Given projections $P_i, P_i'$, does $\lambda P_1+\mu P_2=\lambda P_1'+\mu P_2'$ imply $P_i'=P_i$?

Question

Consider the projection operators $P_1, P_2, P_1', P_2'$ with $P_1+P_2=I$, and $\lambda,\mu\in\mathbb C$ with $\lambda\neq\mu$.

Does $\lambda P_1+\mu P_2=\lambda P_1'+\mu P_2'$ imply $P_1'=P_1$ and $P_2'=P_2$?

Does the result change if we instead use real coefficients $\lambda,\mu\in\mathbb R$? Do we need the projectors to be self-adjoint for the result to hold?

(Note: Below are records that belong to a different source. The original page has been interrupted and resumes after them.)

(* ===== verification/RecipeLexer.v ===== *)
(** * Recipe lexer

    The lexer of the recipe language (named/euclo/thoughtrecipes/lexer.go): an
    indentation-sensitive tokenizer.  [Lexer] is its state, a method is a function on
    it; methods with a loop run in the monad of [GoLoop], whose fuel [n] is one
    argument shared by all loops. *)
From S2P Require Import Prelude GoStrings GoLoop.
From stdpp Require Import pretty.

Local Open Scope Z_scope.
Local Open Scope loop_scope.

(** ** Tokens *)
Inductive TokenKind :=
| TokenIllegal | TokenEOF | TokenIndent | TokenDedent | TokenKeyword | TokenIdentifier
| TokenString | TokenNumber | TokenPunctuation | TokenListMarker.

#[global] Instance TokenKind_eq_dec : EqDecision TokenKind.
Proof. solve_decision. Defined.

Definition TokenKind_String (k : TokenKind) : string :=
  match k with
  | TokenEOF => "EOF" | TokenIndent => "INDENT" | TokenDedent => "DEDENT"
  | TokenKeyword => "KEYWORD" | TokenIdentifier => "IDENTIFIER" | TokenString => "STRING"
  | TokenNumber => "NUMBER" | TokenPunctuation => "PUNCTUATION"
  | TokenListMarker => "LIST_MARKER" | TokenIllegal => "ILLEGAL"
  end.

Record Token := {
  tok_Kind : TokenKind; Lexeme : string; tok_File : string; tok_Line : Z; tok_Column : Z
}.

#[global] Instance Token_eq_dec : EqDecision Token.
Proof. solve_decision. Defined.

(** ** Character classes *)
Definition rune (a : ascii) : Z := Z.of_nat (nat_of_ascii a).
Definition newline : Z := 10.
Definition tab : Z := 9.
Definition quote_rune : Z := 34.
Definition backslash : Z := 92.

Definition isSpace (r : Z) : bool := (r =? rune " ") || (r =? tab) || (r =? 13).
Definition isIdentStart (r : Z) : bool :=
  (r =? rune "_") || ((rune "A" <=? r) && (r <=? rune "Z")) || ((rune "a" <=? r) && (r <=? rune "z")).
Definition isIdentPart (r : Z) : bool :=
  isIdentStart r || ((rune "0" <=? r) && (r <=? rune "9")).
Definition isDigit (r : Z) : bool := (rune "0" <=? r) && (r <=? rune "9").
Definition punctuation : list ascii :=
  [":"; ","; "."; "|"; "<"; ">"; "("; ")"; "["; "]"; "{"; "}"; "="; "?"]%char.
Definition isPunctuation (r : Z) : bool := existsb (λ a, r =? rune a) punctuation.

Definition reservedKeywords : list string :=
  ["thoughtrecipe"; "import"; "trigger"; "as"; "may"; "invoke"; "family"; "keyword"; "handoff";
   "read"; "write"; "input"; "type"; "agent"; "uses"; "run"; "from"; "goal"; "do"; "capture";
   "route"; "when"; "otherwise"; "ask"; "user"; "question"; "choices"; "delegate"; "to";
   "pipeline"; "stage"; "plan"; "step"; "verify"; "summarize"; "method"; "task"; "review";
   "revise"; "source"; "link"; "prompt"; "until"; "synthesize"; "retry"; "attempts"; "missing";
   "present"; "contains"; "confidence"; "below"; "is"; "on"; "with"].

(** ** The lexer's state

    The indentation stack has its top at the head. *)
Record Lexer := {
  filename : string;
  src : string;
  pos : nat;
  line : Z;
  column : Z;
  atLineStart : bool;
  lineHasToken : bool;
  indentStack : list Z;
  pending : list Token;
  done : bool
}.

Definition NewLexer (filename src : string) : Lexer :=
  let lf := String (ascii_of_nat 10) EmptyString in
  let cr := String (ascii_of_nat 13) EmptyString in
  let src := ReplaceAll src (cr +:+ lf) lf in
  let src := ReplaceAll src cr lf in
  {| filename := filename; src := src; pos := 0; line := 1; column := 1; atLineStart := true;
     lineHasToken := false; indentStack := [0]; pending := []; done := false |}.

Definition at_cursor (pos : nat) (line column : Z) (als lht : bool) (l : Lexer) : Lexer :=
  {| filename := filename l; src := src l; pos := pos; line := line; column := column;
     atLineStart := als; lineHasToken := lht; indentStack := indentStack l;
     pending := pending l; done := done l |}.
Definition set_flags (als lht : bool) (l : Lexer) : Lexer :=
  at_cursor (pos l) (line l) (column l) als lht l.
Definition set_layout (st : list Z) (p : list Token) (d : bool) (l : Lexer) : Lexer :=
  {| filename := filename l; src := src l; pos := pos l; line := line l; column := column l;
     atLineStart := atLineStart l; lineHasToken := lineHasToken l; indentStack := st;
     pending := p; done := d |}.

(** [strings.Repeat(" ", n)]. *)
Fixpoint repeat_space (n : nat) : string :=
  match n with O => EmptyString | S n => String " " (repeat_space n) end.
Definition spaces_str (k : Z) : string := repeat_space (Z.to_nat k).

(** [l.src[l.pos:]] and [l.src[startPos:l.pos]]. *)
Definition rest (l : Lexer) : string := str_drop (pos l) (src l).
Definition slice_from (startPos : nat) (l : Lexer) : string :=
  str_take (pos l - startPos) (str_drop startPos (src l)).
Definition at_end (l : Lexer) : bool := (String.length (src l) <=? pos l)%nat.
Definition top (l : Lexer) : Z := hd 0 (indentStack l).

Definition token (l : Lexer) (kind : TokenKind) (lexeme : string) (line col : Z) : Token :=
  {| tok_Kind := kind; Lexeme := lexeme; tok_File := filename l; tok_Line := line; tok_Column := col |}.

(** ** Reading *)
Definition peek (l : Lexer) : Z := (DecodeRuneInString (rest l)).1.

Fixpoint peekN_from (n : nat) (s : string) : Z :=
  match n, s with
  | _, EmptyString => RuneError
  | O, _ => (DecodeRuneInString s).1
  | S n, _ => peekN_from n (str_drop (DecodeRuneInString s).2 s)
  end.
Definition peekN (n : nat) (l : Lexer) : Z := peekN_from n (rest l).

Definition consume (l : Lexer) : Lexer :=
  if at_end l then l else
  let '(r, width) := DecodeRuneInString (rest l) in
  if r =? newline then at_cursor (pos l + width) (line l + 1) 1 true false l
  else at_cursor (pos l + width) (line l) (column l + 1) (atLineStart l) (lineHasToken l) l.

Definition peekArrow (l : Lexer) : bool :=
  if (String.length (src l) <=? pos l + 1)%nat then false
  else bool_decide (byte_at (pos l + 1) (src l) = Some (rune ">")).

Definition isListMarkerAhead (l : Lexer) : bool :=
  if at_end l then true else
  let r := peekN 1 l in (r =? rune " ") || (r =? tab) || (r =? newline) || (r =? rune "#").

Definition matchStringPrefix (prefix : string) (l : Lexer) : bool := has_prefix prefix (rest l).

Definition triple : string := dquote +:+ dquote +:+ dquote.

Definition LM := FM Lexer.

(** [fmt.Errorf("%s:%d:%d: ...")]. *)
Definition lex_error {A} (msg : string) (line col : Z) (args : list string) : LM A := λ l,
  fm_err (ErrFmt msg (filename l :: pretty line :: pretty col :: args)) l.

Section lexer.
Variable n : nat.

(** ** Comments and scanners *)
Definition skipLineComment : LM () :=
  while n (λ l,
    if at_end l then fm_ret (Some ()) (set_flags true (lineHasToken l) l) else
    let r := peek l in
    let l := consume l in
    if r =? newline then fm_ret (Some ()) (set_flags true false l) else fm_ret None l).

Definition scanIdentifier (line col : Z) (startPos : nat) : LM Token :=
  while n (λ l, if isIdentPart (peek l) then fm_ret None (consume l) else fm_ret (Some ()) l) ;;
  (λ l,
    let lexeme := slice_from startPos l in
    let kind := if bool_decide (lexeme ∈ reservedKeywords) then TokenKeyword else TokenIdentifier in
    fm_ret (token l kind lexeme line col) l).

Definition scanString (line col : Z) (startPos : nat) : LM Token := λ l,
  if matchStringPrefix triple l then
    (while n (λ l,
       if at_end l then lex_error "%s:%d:%d: unterminated multiline string" line col [] l
       else if matchStringPrefix triple l then fm_ret (Some ()) (consume (consume (consume l)))
       else fm_ret None (consume l)) ;;
     (λ l, fm_ret (token l TokenString (slice_from startPos l) line col) l))
    (consume (consume (consume l)))
  else
    (while n (λ l,
       if at_end l then lex_error "%s:%d:%d: unterminated string" line col [] l else
       let r := peek l in
       if r =? newline then lex_error "%s:%d:%d: unterminated string" line col [] l
       else if r =? backslash then
         let l := consume l in
         if at_end l then lex_error "%s:%d:%d: unterminated string escape" line col [] l
         else fm_ret None (consume l)
       else fm_ret (if r =? quote_rune then Some () else None) (consume l)) ;;
     (λ l, fm_ret (token l TokenString (slice_from startPos l) line col) l))
    (consume l).

Definition scanNumber (line col : Z) (startPos : nat) : LM Token :=
  loop n (λ hasDot l,
    let r := peek l in
    if isDigit r then fm_ret (inl hasDot) (consume l)
    else if (r =? rune ".") && negb hasDot then fm_ret (inl true) (consume l)
    else let l := if r =? rune "%" then consume l else l in
      fm_ret (inr (token l TokenNumber (slice_from startPos l) line col)) l)
    false.

(** ** Layout *)
(** Pops blocks while [keep] does not hold of the top, a DEDENT for each. *)
Definition popIndent (keep : Z → bool) (line col : Z) : LM () :=
  while n (λ l,
    match indentStack l with
    | t :: ((_ :: _) as st) =>
      if keep t then fm_ret (Some ()) l
      else fm_ret None (set_layout st (pending l ++ [token l TokenDedent EmptyString line col]) (done l) l)
    | _ => fm_ret (Some ()) l
    end).

Definition countSpaces : LM Z :=
  loop n (λ spaces l,
    let r := peek l in
    if r =? rune " " then fm_ret (inl (spaces + 1)) (consume l)
    else if r =? tab
    then lex_error "%s:%d:%d: tabs are not valid indentation" (line l) (column l) [] l
    else fm_ret (inr spaces) l) 0.

Definition finish (l : Lexer) : LM () :=
  popIndent (λ _, false) (line l) (column l) ;;
  fm_mod (λ l, set_layout (indentStack l) (pending l) true l).

Definition beginLine : LM () := λ l,
  if at_end l then finish l l else
  let startLine := line l in
  let startCol := column l in
  (do* spaces := countSpaces in
   do* r := fm_get peek in
   if r =? newline then fm_mod (λ l, let l := consume l in set_flags true (lineHasToken l) l)
   else if r =? rune "#" then skipLineComment
   else
     do* t := fm_get top in
     (if t <? spaces then
        if negb (spaces =? t + 2)
        then lex_error "%s:%d:%d: indentation must increase by two spaces" startLine startCol []
        else fm_mod (λ l, set_layout (spaces :: indentStack l)
               (pending l ++ [token l TokenIndent (spaces_str spaces) startLine startCol]) (done l) l)
      else if spaces <? t then
        popIndent (λ t, t <=? spaces) startLine startCol ;;
        do* t := fm_get top in
        if negb (t =? spaces)
        then lex_error "%s:%d:%d: indentation does not match any open block" startLine startCol []
        else fm_ret ()
      else fm_ret ()) ;;
     fm_mod (set_flags false false)) l.

(** ** [Next] *)
Definition take_pending (l : Lexer) : option (Token * Lexer) :=
  match pending l with
  | tok :: ts => Some (tok, set_layout (indentStack l) ts (done l) l)
  | [] => None
  end.

Definition eof_token (l : Lexer) : Token := token l TokenEOF EmptyString (line l) (column l).

Definition finishEOF : LM Token := λ l,
  (finish l ;; (λ l,
     match take_pending l with
     | Some (tok, l) => fm_ret tok l
     | None => fm_ret (eof_token l) l
     end)) l.

(** The token that starts with the rune [r]. *)
Definition scanToken (r : Z) : LM Token := λ l,
  let startLine := line l in
  let startCol := column l in
  let startPos := pos l in
  let emit m := (do* tok := m in
                 fm_mod (λ l, set_flags (atLineStart l) true l) ;; fm_ret tok) in
  if r =? quote_rune then emit (scanString startLine startCol startPos) l
  else if isIdentStart r then emit (scanIdentifier startLine startCol startPos) l
  else if isDigit r then emit (scanNumber startLine startCol startPos) l
  else if (r =? rune "-") && peekArrow l then
    emit (λ l, let l := consume (consume l) in
               fm_ret (token l TokenPunctuation "->" startLine startCol) l) l
  else if (r =? rune "-") && negb (lineHasToken l) && isListMarkerAhead l then
    emit (λ l, let l := consume l in
               fm_ret (token l TokenListMarker "-" startLine startCol) l) l
  else if isPunctuation r then
    emit (λ l, let l := consume l in
               fm_ret (token l TokenPunctuation
                 (String (ascii_of_nat (Z.to_nat r)) EmptyString) startLine startCol) l) l
  else lex_error "%s:%d:%d: unexpected character %q" startLine startCol [pretty r] l.

(** One round of the loop of [Next]. *)
Definition next_body : LM (option Token) := λ l,
  if atLineStart l then
    (beginLine ;; (λ l,
       match take_pending l with
       | Some (tok, l) => fm_ret (Some tok) l
       | None => if done l then fm_ret (Some (eof_token l)) l else fm_ret None l
       end)) l
  else if at_end l then (do* tok := finishEOF in fm_ret (Some tok)) l
  else
    let r := peek l in
    if r =? newline then fm_ret None (set_flags true false (consume l))
    else if isSpace r then fm_ret None (consume l)
    else if r =? rune "#" then (skipLineComment ;; fm_ret None) l
    else (do* tok := scanToken r in fm_ret (Some tok)) l.

Definition Next : LM Token := λ l,
  match take_pending l with
  | Some (tok, l) => fm_ret tok l
  | None => if done l then fm_ret (eof_token l) l else while n next_body l
  end.

Definition LexAll_loop : LM (list Token) :=
  loop n (λ tokens,
    do* tok := Next in
    let tokens := tokens ++ [tok] in
    fm_ret (if bool_decide (tok_Kind tok = TokenEOF) then inr tokens else inl tokens)) [].
End lexer.

(** The fuel: every loop consumes the source. *)
Definition lex_fuel (l : Lexer) : nat := 2 * String.length (src l) + 4.

Definition LexAll (l : Lexer) : option (result (list Token)) :=
  option_map fst (LexAll_loop (lex_fuel l) l).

A similar problem with projection operators was addressed in this question, but in those cases they didn't have additional constants multiplying the projections.

Answer 1

If you have that $P_1' + P_2' = I$ as well, then we can make the following simplification:

$$(\lambda - \mu)P_1 + \mu P_1 + \mu P_2 = (\lambda - \mu) P_1 + \mu I = (\lambda - \mu)P_1' + \mu I$$

by making the same simplification on the right hand side. Therefore since $\lambda \neq \mu$, we have

$$(\lambda - \mu) P_1 = (\lambda - \mu) P_1' \implies P_1 = P_1'$$